Ein Stück Berlin.
Jugend-Erinnerungen 1918-1945
Auswahlband
3 Reihe
ZEITGUT,
184 Seiten, viele Fotos,
13 x 21 cm, gebunden.
ISBN
3-933336-21-X
EUR 9,80
Berlin-Friedrichshain, Anfang
der zwanziger Jahre. Liselotte Haak erinnert sich. In allen Stadtteilen
waren kleine weiße Pferdekastenwagen der Meierei Bolle unterwegs,
aus denen Milch gezapft wurde. Der Leierkastenmann zog von Hof zu Hof.
Als Lohn für seine Musik warfen die Anwohner eingewickelte Geldstücke
aus dem Fenster. Kleine Kaufmannsläden prägten das Bild der
Stadt, unser liebster Spielplatz war die Straße.
Zehn Jahre später, am 27. Februar 1933 brennt der Reichstag. Klaus
Brockerhoff, damals zehnjährig, ist unter den vielen Menschen, die
das zerstörte Gebäude betrachten. Die Berliner diskutieren laut
und kopfschüttelnd. Schon in den Jahren zuvor war Berlin der Austragungsort
politischer Unruhen. Vom Balkon der elterlichen Wohnung in der Kantstrasse
aus beobachtete der Junge Aufmärsche verschiedener Gruppierungen.
Oft entwickelten sich dann die gefürchteten Straßenschlachten.
Es gibt vieles, was der wissbegierige Junge nicht versteht. Warum musste
sein Freund Ralph mit seiner Familie plötzlich wegziehen nach Amerika?

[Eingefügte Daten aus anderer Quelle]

Lemma ordinary_no_sep names : Forall ordinary names -> Forall (λ w, slash ∉ w) names.
Proof. intros H1. eapply Forall_impl; [exact H1|]. by intros n ((_ & _ & ?) & _). Qed.

Lemma ordinary_join_no_nul names : Forall ordinary names -> nul_byte ∉ join_with [slash] names.
Proof.
  intros H1 [?|(w & Hw & Hx)]%join_elem_inv; [done|]. rewrite Forall_forall in H1.
  by destruct (H1 w Hw) as (_ & _ & ? & _).
Qed.

Lemma parse_browser_target_spec p v q :
  parse_browser_target p v = Some q <->
  exists names, v = slash :: join_with [slash] names /\ target_ok p names /\
    blen (join_with [slash] names) <= BROWSER_RELATIVE_PATH_BYTES_LIMIT /\
    q = foldl path_push (root p) names.
Proof.
  unfold parse_browser_target. split.
  - destruct (str_strip_prefix [slash] v) as [relative|] eqn:Hv; cbn [mbind option_bind]; [|done].
    apply str_strip_prefix_Some in Hv as ->. destruct (_ || _) eqn:Hb; [done|]. bool_prop.
    assert (Forall (λ w, (slash ∉ w) /\ (nul_byte ∉ w)) (split_on slash relative)) as Hf.
    { apply Forall_forall. intros w Hw. split; [by eapply split_on_no_sep_piece|].
      intros Hx. unfold contains_byte in *. bool_prop.
      match goal with Hn : nul_byte ∉ _ |- _ => apply Hn end. by eapply split_elem. }
    rewrite (push_target_spec _ _ _ _ _ Hf). intros (Ho & -> & Hr).
    exists (split_on slash relative). rewrite join_split. repeat split; [|done].
    destruct (split_on slash relative) as [|n names] eqn:Es; [by apply split_on_not_nil in Es|].
    split; [done|]. by apply Hr.
  - intros (names & -> & Hok & Hlen & ->). destruct names as [|n names]; [done|].
    destruct Hok as [Ho Hr]. set (j := join_with [slash] (n :: names)) in *.
    cbn [str_strip_prefix]. rewrite bool_decide_eq_true_2 by done. cbn [mbind option_bind].
    assert (split_on slash j = n :: names) as Hsp
      by (apply split_join; [done|by apply ordinary_no_sep]).
    assert (beqb j [] = false) as ->.
    { apply beqb_false. intros E. rewrite E in Hsp. injection Hsp as <- _.
      apply Forall_cons in Ho as [((? & _) & _) _]. done. }
    rewrite (proj2 (Z.ltb_ge _ _) Hlen).
    assert (contains_byte nul_byte j = false) as ->
      by (apply bool_decide_eq_false; by apply ordinary_join_no_nul).
    cbn [orb]. rewrite Hsp. apply push_target_spec.
    + eapply Forall_impl; [exact Ho|]. by intros w ((_ & _ & ?) & _ & ? & _).
    + split; [done|]. split; [done|]. by intros _ ? [=<-].
Qed.
(* ===== verification/ActorSafety.v ===== *)
(** Properties of the state-store actor ([Actor]): it keeps the three tables
    valid, no reservation is ever left without somebody responsible for it, no
    control waits for a command that does not come, and deferred
    abandonments drain. *)

From S2P Require Import Prelude Bytes StdPath StoreModel Database StoreWorker Operations OperationLifecycle Paging Uploads UploadLifecycle Purges PurgeLifecycle Actor.
From stdpp Require Import base numbers list gmap strings relations.

Local Open Scope Z_scope.

(** ** Open leases *)

Definition row_open (r : OperationRow) : bool :=
  (or_state r =? OPERATION_RESERVED) || (or_state r =? OPERATION_COMMIT_STARTED).

(** The record of [k] is reserved or committing under lease [l]. *)
Definition lease_open (m : gmap StoreKey OperationRow) (k : StoreKey) (l : bytes) : Prop :=
  exists r, m !! k = Some r /\ row_open r = true /\ or_lease_token r = l.

(** A change of the table that opens no lease. *)
Definition quiet (m m' : gmap StoreKey OperationRow) : Prop :=
  forall k l, lease_open m' k l -> lease_open m k l.

#[export] Instance quiet_preorder : PreOrder quiet.
Proof. split; [by intros m k l|]. intros m1 m2 m3 H1 H2 k l H. by apply H1, H2. Qed.

Lemma quiet_delete P m : quiet m (sql_delete P m).2.
Proof.
  intros k l (r & Hk & Ho). rewrite lookup_sql_delete in Hk.
  destruct (m !! k) as [r'|] eqn:Hr; [|done]. destruct (P k r'); [done|].
  injection Hk as ->. by exists r.
Qed.

Lemma quiet_update check P f m n m' :
  (forall r, row_open (f r) = true -> or_lease_token (f r) = or_lease_token r) ->
  (forall k r, P k r = true -> row_open (f r) = true -> row_open r = true) ->
  sql_update check P f m = Ok (n, m') -> quiet m m'.
Proof.
  intros Hl Ho (_ & Hm & _)%sql_update_Ok k l (r & Hk & Hopen & Hlease).
  rewrite Hm in Hk. destruct (m !! k) as [r'|] eqn:Hr; [|done]. injection Hk as <-.
  exists r'. split; [done|]. destruct (P k r') eqn:HP; [|done].
  split; [by eapply Ho|]. by rewrite <- Hl.
Qed.
(* ===== verification/Registry.v ===== *)
(** The operation registry ([src/src/server/operation_registry.rs]): owners and
    request fingerprints, the outcomes of tracked operations and their stored
    form, the guard that owns a reservation, and the responses that describe an
    operation; with the owner digests of [src/src/server/identity.rs].

    The registry is a client of the state store.  A call to the store is
    refused before it is queued, executed and answered, or executed with its
    answer lost. *)

From S2P Require Import Prelude Bytes Utils UuidText Http UploadProtocol Problem StoreModel Database StoreWorker Operations OperationLifecycle.
From stdpp Require Import base numbers list gmap strings.
From Stdlib Require Import Ascii.
Import ErrorCode.

Local Open Scope Z_scope.

(** ** Tracked errors *)

Inductive TrackedOperationError :=
| InvalidJson
| InvalidPath
| PathExists
| InvalidSourcePath
| InvalidDestinationPath
| SourceEqualsDestination
| InvalidMovePath
| InvalidRenameName
| InvalidRenamePath
| SourceNotFound
| SourceRevisionRequired
| InvalidSourceRevision
| SourceChanged
| DirectoryIntoItself
| DestinationExists
| DestinationRevisionRequired
| InvalidDestinationRevision
| DestinationChanged
| DestinationDirectoryNotFound
| DestinationNotDirectory
| DirectoryOverwriteForbidden
| MkdirStateConflict
| MoveStateConflict
| RenameStateConflict
| TargetNotFound
| DeleteStateConflict
| PurgeBacklogFull
| PurgeStateUnavailable
| DeleteTargetChanged
| DeleteNotCommitted
| OutcomeUncertain.

#[export] Instance TrackedOperationError_eq_dec : EqDecision TrackedOperationError.
Proof. solve_decision. Defined.

(** [TrackedOperationError::code]. *)
Definition tracked_code (e : TrackedOperationError) : ErrorCode :=
  match e with
  | InvalidJson => INVALID_JSON
  | InvalidPath => INVALID_PATH
  | PathExists => PATH_EXISTS
  | InvalidSourcePath => INVALID_SOURCE_PATH
  | InvalidDestinationPath => INVALID_DESTINATION_PATH
  | SourceEqualsDestination => SOURCE_EQUALS_DESTINATION
  | InvalidMovePath => INVALID_MOVE_PATH
  | InvalidRenameName => INVALID_RENAME_NAME
  | InvalidRenamePath => INVALID_RENAME_PATH
  | SourceNotFound => SOURCE_NOT_FOUND
  | SourceRevisionRequired => SOURCE_REVISION_REQUIRED
  | InvalidSourceRevision => INVALID_SOURCE_REVISION
  | SourceChanged => SOURCE_CHANGED
  | DirectoryIntoItself => DIRECTORY_INTO_ITSELF
  | DestinationExists => DESTINATION_EXISTS
  | DestinationRevisionRequired => DESTINATION_REVISION_REQUIRED
  | InvalidDestinationRevision => INVALID_DESTINATION_REVISION
  | DestinationChanged => DESTINATION_CHANGED
  | DestinationDirectoryNotFound => DESTINATION_DIRECTORY_NOT_FOUND
  | DestinationNotDirectory => DESTINATION_NOT_DIRECTORY
  | DirectoryOverwriteForbidden => DIRECTORY_OVERWRITE_FORBIDDEN
  | MkdirStateConflict => MKDIR_STATE_CONFLICT
  | MoveStateConflict => MOVE_STATE_CONFLICT
  | RenameStateConflict => RENAME_STATE_CONFLICT
  | TargetNotFound => TARGET_NOT_FOUND
  | DeleteStateConflict => DELETE_STATE_CONFLICT
  | PurgeBacklogFull => PURGE_BACKLOG_FULL
  | PurgeStateUnavailable => PURGE_STATE_UNAVAILABLE
  | DeleteTargetChanged => DELETE_TARGET_CHANGED
  | DeleteNotCommitted => DELETE_NOT_COMMITTED
  | OutcomeUncertain => OUTCOME_UNCERTAIN
  end.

Ralphs Vater hatte die gut gehende Filialkette für Textilwaren verkauft.
Sie waren Juden.
Die Herrschaft des Nationalsozialismus ist eingeläutet. Berlin wird
Ort der Olympischen Spiele, ein Jahr später feiert die Stadt mit
Riesenaufwand ihren 700. Geburtstag. Ludwig Lang berichtet von den Aufmärschen,
Paraden und Straßenfesten. Auch kulturell hat Berlin viel zu bieten.
Zwei Varietés, die Scala und der Wintergarten, genießen Weltruf,
die Operettenhäuser haben Tradition. Für den damals Dreizehnjährigen
gibt es jeden Tag Neues zu erleben. Doch er sieht auch, dass sich in der
Bevölkerung Unsicherheit und Angst breit machen. Die Nazis haben
das Land mit einem Netz von Aufpassern und Denunzianten überzogen.
Für Nichtanhänger des Regimes wird die Lage immer unsicherer.
Viele schweigen aus Sorge um ihre Stellung oder um die Sicherheit ihrer
Angehörigen.
Im April 1940 fallen die ersten Bomben auf Berlin. „Zunächst
war es für uns Halbwüchsige noch eine Sport, nach den Angriffen
Splitter von Flak-Granaten zu suchen“, schreibt Klaus Deißler.
„Ich konnte nicht ahnen, wie sehr uns eines Tages die immer intensiver
werdenden Bombenangriffe zusetzen sollten.“ Mit 16 Jahren wird er
als Luftwaffenhelfer eingezogen, Einsatzort Tegel. Bei einem Angriff im
November 1943 muss er mit erleben, wie sechs gleichaltrige Kameraden durch
eine Sprengbombe getötet werden. Der Bombenkrieg der Alliierten lässt
ganze Stadtviertel in Schutt und Asche versinken, auch sein Elternhaus
wird zerstört, viele Menschenleben sind zu beklagen.
Als der Krieg zu Ende ist, hinterlässt das „Tausendjährige
Reich“ Berlin als Trümmerwüste.
Die Zeitzeugen dieses Buches werden durch die einfühlsame Anordnung
der Texte zu beredten Stadtführern. So entsteht ein sehr lebendiges
„Stück Berlin“, gleichermaßen für Berliner wie
auch für Gäste der Stadt geeignet. Dieses Buch bietet ein Berlin-Bild
der anderen Art - fern von Klischees, ungefiltert und unverstellt. Die
Texte sind mit Fotos und Dokumenten der Verfasser illustriert.